Dehydrated fruits have been the subject of manufacturer recalls due to contamination with Salmonella. Scientists at USDA ARS (Wyndmoor, Pennsylvania) have investigated the survival of Salmonella on apple slices of six apple cultivars after dehydration and also following treatment with antimicrobial solutions (0.5%, w/w) and dehydration.

Samples of six apple cultivars (Envy, Gala, Red Delicious, Fuji, Pink Lady, Granny Smith) were cored and sliced into 0.4-cm rings, halved, inoculated with a five-strain composite of desiccation-resistant Salmonella, and dehydrated at 60°C for 5 h. First results showed that Salmonella survival on apple cultivars was correlated to apple pH. Salmonella survival on Envy, Gala, Red Delicious, Fuji, Pink Lady, and Granny Smith was 5.92, 5.58, 4.83, 4.68, 4.45, and 3.84 log CFU, respectively. "There was significantly greater Salmonella inactivation on Granny Smith, Pink Lady, and Fuji apples than on Gala and Envy" the scientists say.

Subsequently, Gala apple slices were treated in 0.5% solutions of one of eight antimicrobial rinses for 2 min and then dehydrated.
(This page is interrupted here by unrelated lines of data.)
(* ===== verification/PktDesc.v ===== *)
(** Packet descriptors (src/src/lib/libuinet/uinet_pkt_desc.c and .h, the
    uinet_pd_* routines of uinet_api.c, and uinet_if_pd_timestamp of uinet_if.c):
    the table of descriptor pools, the mbuf-backed pool, reference counting with
    batched release, delivery to the stack, extensible lists.  Contexts, mbufs
    and reference counters are objects of a store, since a counter is shared by a
    descriptor context and the mbuf it wraps. *)
From S2P Require Import Prelude Errno.

Module PktDesc.

(** ** Constants *)

Definition UINET_PD_MAX_POOLS : Z := 32.
Definition UINET_PD_FREE_BATCH_SIZE : Z := 32.
Definition UINET_PD_XLIST_MAX_DESCS : Z := 16.
Definition UINET_PD_TYPE_MBUF : Z := 0x0001.
Definition UINET_PD_CTX_SINGLE_REF : Z := 0x0001.
Definition UINET_PD_CTX_MBUF_USED : Z := 0x0002.
Definition UINET_PD_INJECT : Z := 0x0010.
Definition UINET_PD_TO_STACK : Z := 0x0020.
Definition UINET_PD_DROP : Z := 0x0040.
Definition UINET_PD_EXTRA_REFS : Z := 0x0080.
Definition UINET_PD_MGMT_ONLY : Z := 0x0200.
Definition MCLBYTES : Z := 2048.
Definition M_EXT : Z := 0x00000001.
Definition M_PKTHDR : Z := 0x00000002.
Definition M_NOFREE : Z := 0x00040000.
Definition MT_DATA : Z := 1.
Definition EXT_PACKET : Z := 6.
Definition EXT_EXTREF : Z := 400.
Lemma ring_next_range r i :
  ring_wf r → 0 <= i < r_num_descs r → 0 <= uinet_pd_ring_next r i < r_num_descs r.
Proof. intros Hwf Hi. rewrite ring_next_eq by done. split_ifs; destruct Hwf; lia. Qed.

Ltac ring_arith r :=
  unfold ring_used in *; simpl in *;
  rewrite !ring_next_eq in * by (done || lia);
  repeat rewrite mod_cases in * by (split_ifs; lia); split_ifs; lia.

Lemma ring_step_put_used r :
  ring_wf r → ring_used r < r_num_descs r - 1 →
  ring_used (ring_step_put r) = ring_used r + 1.
Proof. intros Hwf Hu. pose proof Hwf as (Hn & Hp & Ht). ring_arith r. Qed.

Lemma ring_step_take_used r :
  ring_wf r → 0 < ring_used r → ring_used (ring_step_take r) = ring_used r - 1.
Proof. intros Hwf Hu. pose proof Hwf as (Hn & Hp & Ht). ring_arith r. Qed.

(** A descriptor ring of [n] slots, indices in range and [n] below 2^31:
    [uinet_pd_ring_space] and [uinet_pd_ring_avail] add up to [n - 1]; a producer
    that advances [put] with [uinet_pd_ring_next] while there is space, and a
    consumer that advances [take] while something is available, keep the indices
    in range and move exactly one slot from space to available, or back. *)
Theorem uinet_pd_ring_invariant (r : uinet_pd_ring) :
  ring_wf r →
  uinet_pd_ring_space r + uinet_pd_ring_avail r = r_num_descs r - 1 ∧
  0 <= uinet_pd_ring_avail r ∧ 0 <= uinet_pd_ring_space r ∧
  (uinet_pd_ring_avail r = 0 ↔ r_put r = r_take r) ∧
  (0 < uinet_pd_ring_space r →
     ring_wf (ring_step_put r) ∧
     uinet_pd_ring_avail (ring_step_put r) = uinet_pd_ring_avail r + 1 ∧
     uinet_pd_ring_space (ring_step_put r) = uinet_pd_ring_space r - 1) ∧
  (0 < uinet_pd_ring_avail r →
     ring_wf (ring_step_take r) ∧
     uinet_pd_ring_avail (ring_step_take r) = uinet_pd_ring_avail r - 1 ∧
     uinet_pd_ring_space (ring_step_take r) = uinet_pd_ring_space r + 1).
Proof.
  intros Hwf. pose proof Hwf as (Hn & Hp & Ht).
  assert (0 <= ring_used r < r_num_descs r) by (apply Z.mod_pos_bound; lia).
  assert (ring_wf (ring_step_put r)).
  { split; [done |]. split; [by apply (ring_next_range r (r_put r)) | done]. }
  assert (ring_wf (ring_step_take r)).
  { split; [done |]. split; [done | by apply (ring_next_range r (r_take r))]. }
  rewrite !ring_space_eq, !ring_avail_eq by done. simpl.
  split_and!; try lia.
  - unfold ring_used. rewrite mod_cases by lia. split_ifs; lia.
  - intros. rewrite ring_step_put_used by (done || lia). split_and!; [done | lia..].
  - intros. rewrite ring_step_take_used by (done || lia). split_and!; [done | lia..].
Qed.

Definition ex_ring : uinet_pd_ring :=
  {| r_num_descs := 4; r_put := 3; r_take := 1; r_drops := 0; r_descs := replicate 4 null_pd |}.

Lemma uinet_pd_ring_invariant_witness :
  ring_wf ex_ring ∧ uinet_pd_ring_space ex_ring + uinet_pd_ring_avail ex_ring = 3.
Proof.
  assert (ring_wf ex_ring) as H by (unfold ring_wf; simpl; lia).
  split; [exact H |]. exact (proj1 (uinet_pd_ring_invariant ex_ring H)).
Defined.

(** ** Batched release *)

(** A context that can be freed: it and its mbuf exist and its pool is
    registered. *)
Definition freeable (s : store) (c : nat) : Prop :=
  ∃ x i b info, ctxs s !! c = Some x ∧ c_m x = Some i ∧ mbufs s !! i = Some b ∧
    0 <= c_pool_id x < Z.of_nat (length (pd_pool_table s)) ∧
    pd_pool_table s !! Z.to_nat (c_pool_id x) = Some (Some info).

Definition pool_of (s : store) (c : nat) : Z :=
  match ctxs s !! c with Some x => c_pool_id x | None => -1 end.

(** Whether the pool of a context is one whose [free] is the mbuf pool's. *)
Definition in_mbuf_pool (s : store) (c : nat) : bool :=
  match pd_pool_table s !! Z.to_nat (pool_of s c) with
  | Some (Some info) => match p_free info with MbufFreeDescs => true | OtherFree => false end
  | _ => false
  end.

(** What freeing contexts leaves alone: contexts, counters, the pool table, the
    set of mbufs, the packets given to the stack. *)
Definition frees_only (s s' : store) : Prop :=
  ctxs s' = ctxs s ∧ cells s' = cells s ∧ pd_pool_table s' = pd_pool_table s ∧
  (∀ i, is_Some (mbufs s !! i) → is_Some (mbufs s' !! i)) ∧ if_inputs s' = if_inputs s.

Lemma frees_only_refl s : frees_only s s.
Proof. by split_and!. Qed.

Lemma frees_only_trans s1 s2 s3 : frees_only s1 s2 → frees_only s2 s3 → frees_only s1 s3.
Proof.
  intros (A1 & A2 & A3 & A4 & A5) (B1 & B2 & B3 & B4 & B5).
  split_and!; [congruence.. | auto | congruence].
Qed.

#[local] Hint Resolve frees_only_refl frees_only_trans : core.

Lemma freeable_mono s s' c : frees_only s s' → freeable s c → freeable s' c.
Proof.
  intros (A1 & A2 & A3 & A4 & A5) (x & i & b & info & H1 & H2 & H3 & H4 & H5).
  destruct (A4 i) as [b' Hb']; [eauto |].
  exists x, i, b', info. by rewrite A1, A3.
Qed.

Lemma pool_of_mono s s' c : frees_only s s' → pool_of s' c = pool_of s c.
Proof. intros (A1 & _). unfold pool_of. by rewrite A1. Qed.
Lemma off_inv s c x cc l :
  wheel_inv s → callouts s !! c = Some x → cc_cpu s !! c_cpu x = Some cc →
  on_queue s cc c x l →
  wheel_inv (st s (c_cpu x) (off_cc s c x l (cancel_cc cc c x)) (<[c := off x]> (callouts s))).
Proof.
  intros Hw Hx Hk Hq. unfold off_cc, off. pose proof (wi_cok s Hw c x Hx) as Hok.
  destruct (pending x) eqn:Hp.
  - destruct (Hq Hp) as [Hb Hin].
    apply (wheel_inv_cc s _ (set_wheel
        (<[bucket_index s (c_time x) := filter (fun y => y ≠ c) l]> (cc_callwheel cc)) cc)).
    { unfold unlinked. rewrite cancel_wheel. by destruct (decide _). }
    apply (wheel_inv_remove s (c_cpu x) cc (callouts s) c x (unpend x) l);
        [by left | by rewrite st_same | done.. | apply pending_unpend | by apply cok_unpend].
  - apply (wheel_inv_cc s _ cc); [apply cancel_wheel |]. rewrite insert_id by done.
    by rewrite st_same.
Qed.

(** The common beginning of a round of the loop. *)
Lemma reset_prefix s c x cc l to_ticks ftn arg cpu cancelled :
  callouts s !! c = Some x → cc_cpu s !! c_cpu x = Some cc → cc_locked cc = false →
  cc_waiting cc = 0 → on_queue s cc c x l →
  reset_once c to_ticks ftn arg cpu cancelled s =
  (if negb (Nat.eqb (c_cpu x) cpu) then
     _ ← upd_c c (set_ccpu cpu);
     _ ← CC_UNLOCK (c_cpu x);
     mret (Again (reset_result cc c x cancelled))
   else
     _ ← reset_link (c_cpu x) c to_ticks ftn arg; mret (Done (reset_result cc c x cancelled)))
    (st s (c_cpu x) (off_cc s c x l (cancel_cc (set_locked true cc) c x))
       (<[c := off x]> (callouts s))).
Proof.
  intros Hx Hk Hl Hwait Hq. rewrite <- (st_same s (c_cpu x) cc) at 1 by done.
  unfold reset_once;
    (erewrite M_bind_Ok by (by apply callout_lock_st)); cbn beta; crun; crun;
    change (cc_waiting (set_locked true cc)) with (cc_waiting cc);
    rewrite Hwait, andb_false_r; cbn zeta;
    fold (stoppable (set_locked true cc) c x);
    (erewrite M_bind_Ok with (s' := st s (c_cpu x) (cancel_cc (set_locked true cc) c x) (callouts s));
       [| unfold cancel_cc; destruct (stoppable (set_locked true cc) c x);
          [by eapply upd_cc_st | done]]);
    (erewrite M_bind_Ok; [| eapply reset_unlink_st; [done | done |]]);
    try (intros Hp; rewrite cancel_wheel; by apply Hq);
    change (stoppable (set_locked true cc) c x) with (stoppable cc c x);
    unfold reset_result; by destruct (pending x), (stoppable cc c x).
Qed.

Lemma linked_evolves s t c l cc :
  cc_locked cc = false → cc_callwheel cc !! bucket_index s t = Some l →
  cc_evolves s cc (linked s t c l cc).
Proof.
  intros Hl Hb. split_and!; try done; [| intros; simpl in *; congruence].
  intros t' Ht n Hn. destruct (Ht n Hn) as (l' & Hl' & Hin). simpl.
  destruct (decide (bucket_index s t' = bucket_index s t)) as [E | E].
  - rewrite E in Hl' |- *. simplify_eq. exists (l ++ [c]).
    split; [apply list_lookup_insert_eq; by eapply lookup_lt_Some | set_solver].
  - exists l'. by rewrite list_lookup_insert_ne.
Qed.
(** One step: of [softclock] or [callout_tick] on CPU [k], whose thread is the only one
    that runs them, of the hardware clock, or of another thread, or of a handler.  A
    thread starts a reset of a callout of its own, which it does not free before the
    call returns; the call runs one critical section at a time and may be overtaken in
    between; it stops a callout, drains it, initialises one, or frees one that is not
    pending.  An operation that finds [cc_lock] held waits, so it makes no step then. *)
Inductive cstep (k : nat) : world → world → Prop :=
| st_softclock s p R s' p' :
    softclock_step k p s = Ok (p', s') → cstep k (mk_world s p R) (mk_world s' p' R)
| st_start s R s' p' :
    softclock_start k s = Ok (p', s') → cstep k (mk_world s Idle R) (mk_world s' p' R)
| st_hardclock s p R :
    cstep k (mk_world s p R) (mk_world (set_ticks (s32 (ticks s + 1)) s) p R)
| st_tick fuel s R b s' :
    (_ ← CC_LOCK k; need ← tick_loop fuel k; _ ← CC_UNLOCK k; mret need) s = Ok (b, s') →
    cstep k (mk_world s Idle R) (mk_world s' Idle R)
| st_reset s p R c x to_ticks f arg cpu :
    callouts s !! c = Some x → is_local x = false → (cpu < length (cc_cpu s))%nat →
    cstep k (mk_world s p R) (mk_world s p (mk_reset c to_ticks f arg cpu 0 :: R))
| st_reset_done s p R1 R2 r v s' :
    reset_once (rs_c r) (rs_ticks r) (Some (rs_func r)) (rs_arg r) (rs_cpu r) (rs_cancelled r) s
      = Ok (Done v, s') →
    cstep k (mk_world s p (R1 ++ r :: R2)) (mk_world s' p (R1 ++ R2))
| st_reset_again s p R1 R2 r v s' :
    reset_once (rs_c r) (rs_ticks r) (Some (rs_func r)) (rs_arg r) (rs_cpu r) (rs_cancelled r) s
      = Ok (Again v, s') →
    cstep k (mk_world s p (R1 ++ r :: R2))
      (mk_world s' p (R1 ++ mk_reset (rs_c r) (rs_ticks r) (rs_func r) (rs_arg r) (rs_cpu r) v :: R2))
| st_stop s p R c safe r s' :
    _callout_stop_safe c safe s = Ok (r, s') → cstep k (mk_world s p R) (mk_world s' p R)
| st_init s p R c x :
    callouts s !! c = None → initialised x →
    cstep k (mk_world s p R) (mk_world (set_callouts (<[c := x]> (callouts s)) s) p R)
| st_free s p R c x :
    callouts s !! c = Some x → is_local x = false → pending x = false → (∀ r, r ∈ R → rs_c r ≠ c) →
    cstep k (mk_world s p R) (mk_world (set_callouts (delete c (callouts s)) s) p R).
Survival of Salmonella on Gala apple slices following dehydration was 5.58 log CFU for the untreated control and 4.76, 3.90, 3.29, 3.13, 2.89, 2.83, 2.64, and 0.0 log CFU for those treated with potassium sorbate, sodium benzoate, ascorbic acid, propionic acid, lactic acid, citric acid, fumaric acid, and sodium bisulfate, respectively. Pre-treatment of apple slices with either fumaric acid or sodium bisulfate before dehydration led to lower significantly Salmonella survival.

Cultivar choice and antimicrobial treatments are fundamental to inactivate Salmonella in dried apples. "Lower apple pH was statistically correlated with decreasing survival of Salmonella following dehydration. Fumaric acid or sodium bisulfate inactivated Salmonella more than other treatments. This study may provide methodology applicable to the food industry for enhancing the inactivation of Salmonella during the dehydration of apple slices," the scientists conclude.

Source: Gurtler J., Keller S., Fan X., Olanya M., Jin T., Camp M., 'Survival of Salmonella during Apple Dehydration as Affected by Apple Cultivar and Antimicrobial Pre-treatment', 2020, Journal of Food Protection, Vol. 83 (5), pages 902–909.